Alex’s professional experience includes:

• Defense Industrial Base Cybersecurity: Led a security controls and risk assessment of the regulated data environment of a multi-national manufacturing company in support of DoD cybersecurity contract requirements (DFARS), to prepare the company for a third-party assessment of its implementation of the Cybersecurity Maturity Model Certification (CMMC). Conducted in-depth technical interviews and reviewed evidence and artifacts to build an assurance case of controls implementation.
• CFIUS Monitorship: Served as the information security SME during a third-party monitorship of a U.S. aerospace company subject to a National Security Agreement (NSA). Worked with the company to implement an information security program that would meet both NSA-directed requirements as well as likely future DoD contract requirements. Activities included overseeing and advising on the migration of enterprise data assets from a multi-cloud architecture to a FedRAMP authorized environment.

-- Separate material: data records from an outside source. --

(** [self._start_keep_alive()] and [self._stop_keep_alive()], as the main
    thread performs them; what the timer thread does in between is the
    subject of [KeepAlive] below. *)
Definition _start_keep_alive : M unit := emit KeepAliveStarted.
Definition _stop_keep_alive : M unit := emit KeepAliveStopped.

Definition initial_state (user_query : string) (user_context : pyval)
    : AgentState :=
  {| user_query := user_query;
     user_context := user_context;
     intent_classification := PStr "";
     confidence_score := float_0_0;
     agent_responses := [];
     final_response := "";
     require_human_feedback := false;
     agents_to_run := PList [] |}.

Definition process_query (user_query : string) (user_context : pyval)
    : M AgentState :=
  _start_keep_alive;;
  try_finally
    (result <- graph_invoke (initial_state user_query user_context);;
     _save_query_safely user_query user_context result;;
     ret result)
    _stop_keep_alive.

End Orchestrator.

(** ** The keep-alive timer, with its threads

    [process_query] runs on one thread; every [threading.Timer] runs
    [send_keep_alive] on a thread of its own.  The threads share
    [self.keep_alive_active] and [self.keep_alive_timer] and interleave
    between statements.  A schedule says which thread performs its next
    statement. *)

Module KeepAlive.

Local Open Scope list_scope.

(** The statements of [_start_keep_alive], [_stop_keep_alive],
    [_schedule_keep_alive] and [send_keep_alive]. *)
Inductive instr : Type :=
| SetActive (b : bool)          (* self.keep_alive_active = b *)
| IfActive (body : list instr)  (* if self.keep_alive_active: body *)
| IfTimer (body : list instr)   (* if self.keep_alive_timer: body *)
| CreateTimer   (* self.keep_alive_timer = threading.Timer(5.0, send_keep_alive) *)
| StartTimer                    (* self.keep_alive_timer.start() *)
| CancelTimer                   (* self.keep_alive_timer.cancel() *)
| ClearTimer                    (* self.keep_alive_timer = None *)
| Log (e : event).              (* an effect of the pipeline, or the callback *)

Definition code : Type := list instr.

(** [_schedule_keep_alive]: [if not self.keep_alive_active: return], then
    the timer is created and started. *)
Definition schedule_keep_alive : code := [IfActive [CreateTimer; StartTimer]].

Definition start_keep_alive : code := SetActive true :: schedule_keep_alive.

Definition stop_keep_alive : code :=
  [SetActive false; IfTimer [CancelTimer; ClearTimer]].

Definition keep_alive_event : event := Progress "Processing..." "keep_alive".

(** [send_keep_alive], the function of every timer; [_send_progress] calls
    the callback only when there is one. *)
Definition send_keep_alive (progress_callback : bool) : code :=
  [IfActive ((if progress_callback then [Log keep_alive_event] else [])
               ++ schedule_keep_alive)].

(** A [threading.Timer]: created, started and waiting for its interval,
    cancelled (its [finished] event set before the function began), or
    running its function with the statements left to do. *)
Inductive timer : Type :=
| Created
| Waiting
| Cancelled
| Running (rest : code).

Record system : Type := {
  keep_alive_active : bool;
  keep_alive_timer : option nat;   (* index into [timers] *)
  timers : list timer;
  main : code;                     (* what the main thread has left to do *)
  log : trace                      (* the effects so far, in order *)
}.

Definition set_timer (n : nat) (t : timer) (l : list timer) : list timer :=
  firstn n l ++ t :: skipn (S n) l.

(** [Timer.cancel()] sets [finished]; a function already running goes on. *)
Definition cancel (t : timer) : timer :=
  match t with
  | Created | Waiting | Cancelled => Cancelled
  | Running rest => Running rest
  end.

• FedRAMP Authorization: Worked with a SaaS developer to prepare their build and production environments for a FedRAMP moderate baseline Authority to Operate (ATO) with a U.S. government agency. Worked with company business leaders, developers, and security personnel to assess the environment and build a robust System Security Plan (SSP) prior to C3PAO assessment. Conducted in-depth technical interviews, reviewed policy and procedure documentation, and built detailed Plans of Action and Milestones (POAMs) to ensure successful authorization.

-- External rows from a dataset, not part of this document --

(** A rounding of a mantissa of 53 or 54 digits: the result is finite, its
    mantissa is the one cut to 53 digits or the next, and a last digit is
    cut when the next has 54 digits. *)
Lemma binary_round_aux_53_54 s m e l :
  2 ^ 52 <= Zpos m < 2 ^ 54 -> -1074 <= e <= 0 ->
  exists a b M m3,
    binary_round_aux prec emax s (Zpos m) e l = S754_finite s m3 (e + a + b)
    /\ 0 <= a <= 1 /\ 0 <= b <= 1
    /\ Zpos m / 2 ^ a <= M <= Zpos m / 2 ^ a + 1
    /\ Zpos m3 = M / 2 ^ b.
Proof.
  intros B He. unfold binary_round_aux.
  destruct (shr_fexp prec emax (Zpos m) e l) as [r1 e1] eqn:H1.
  destruct (shr_fexp_53_54 m e l r1 e1 B (proj1 He) H1)
    as [a [Ha [-> [Hr1 Br1]]]].
  pose proof (round_nearest_even_ge (shr_m r1) (loc_of_shr_record r1)) as G1.
  pose proof (round_nearest_even_le (shr_m r1) (loc_of_shr_record r1)) as G2.
  destruct (round_nearest_even (shr_m r1) (loc_of_shr_record r1))
    as [|M|M] eqn:HM; try lia.
  assert (BM : 2 ^ 52 <= Zpos M < 2 ^ 54).
  { change (2 ^ 54) with (2 * 2 ^ 53). lia. }
  destruct (shr_fexp prec emax (Zpos M) (e + a) loc_Exact) as [r2 e2] eqn:H2.
  destruct (shr_fexp_53_54 M (e + a) loc_Exact r2 e2 BM ltac:(lia) H2)
    as [b [Hb [-> [Hr2 Br2]]]].
  destruct (shr_m r2) as [|m3|m3] eqn:H3; try lia.
  replace (e + a + b <=? emax - prec) with true
    by (symmetry; apply Z.leb_le; unfold emax, prec; lia).
  exists a, b, (Zpos M), m3. rewrite <- Hr1.
  repeat split; lia.
Qed.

• CFIUS Monitorship: Led quarterly product integrity testing of the secure software build environments for a global software developer subject to a National Security Agreement (NSA). Oversaw a multi-disciplinary team conducting white box and black box testing with direct reporting to U.S. government agency monitors. Worked with integrity testers to ensure alignment with software security best practices, review and classify findings, and develop comprehensive reporting to address NSA requirements.
• Defense Industrial Base Cybersecurity: Led an information security program assessment of a U.S.-based defense contractor to assess its current implementation of DFARS requirements, NIST SP 800-171, and its readiness for Cybersecurity Maturity Model Certification (CMMC) audit. The project included integration and harmonization of export control and Controlled Unclassified Information (CUI) requirements. Conducted in-depth technical interviews, reviewed evidence and artifacts, and enhanced the evidence and artifacts supporting the System Security Plan (SSP).
• CFIUS Monitorship: Served as third-party monitor engagement manager for multiple solar sites in Southern California. Coordinated the multi-disciplinary monitorship which included physical security, personnel security, cybersecurity, and ICS and SCADA security. Worked with the transaction parties to optimize workflows to reduce burden and cost while effectively mitigating U.S. government agency identified risks.
• Global Compliance: Worked with a U.S. government contractor to review their global compliance program to identify and mitigate enforcement risk in over a dozen countries with a growing business footprint. Led a multi-disciplinary team to identify, qualify, and report on enforcement risk across 10 areas of business activity and compliance including cybersecurity and privacy, employment, immigration, customs, and status of forces, among others.
• CFIUS Mitigation and Cybersecurity: Worked with a U.S.-based manufacturer after foreign acquisition to build the cybersecurity governance program during a Join Voluntary Notice (JVN) to CFIUS. Worked with company leadership, IT personnel, and parent company leadership to build policies to address current DFARS cybersecurity requirements (NIST SP 800-171 and CMMC) and to harmonize and integrate these with the current export control compliance program.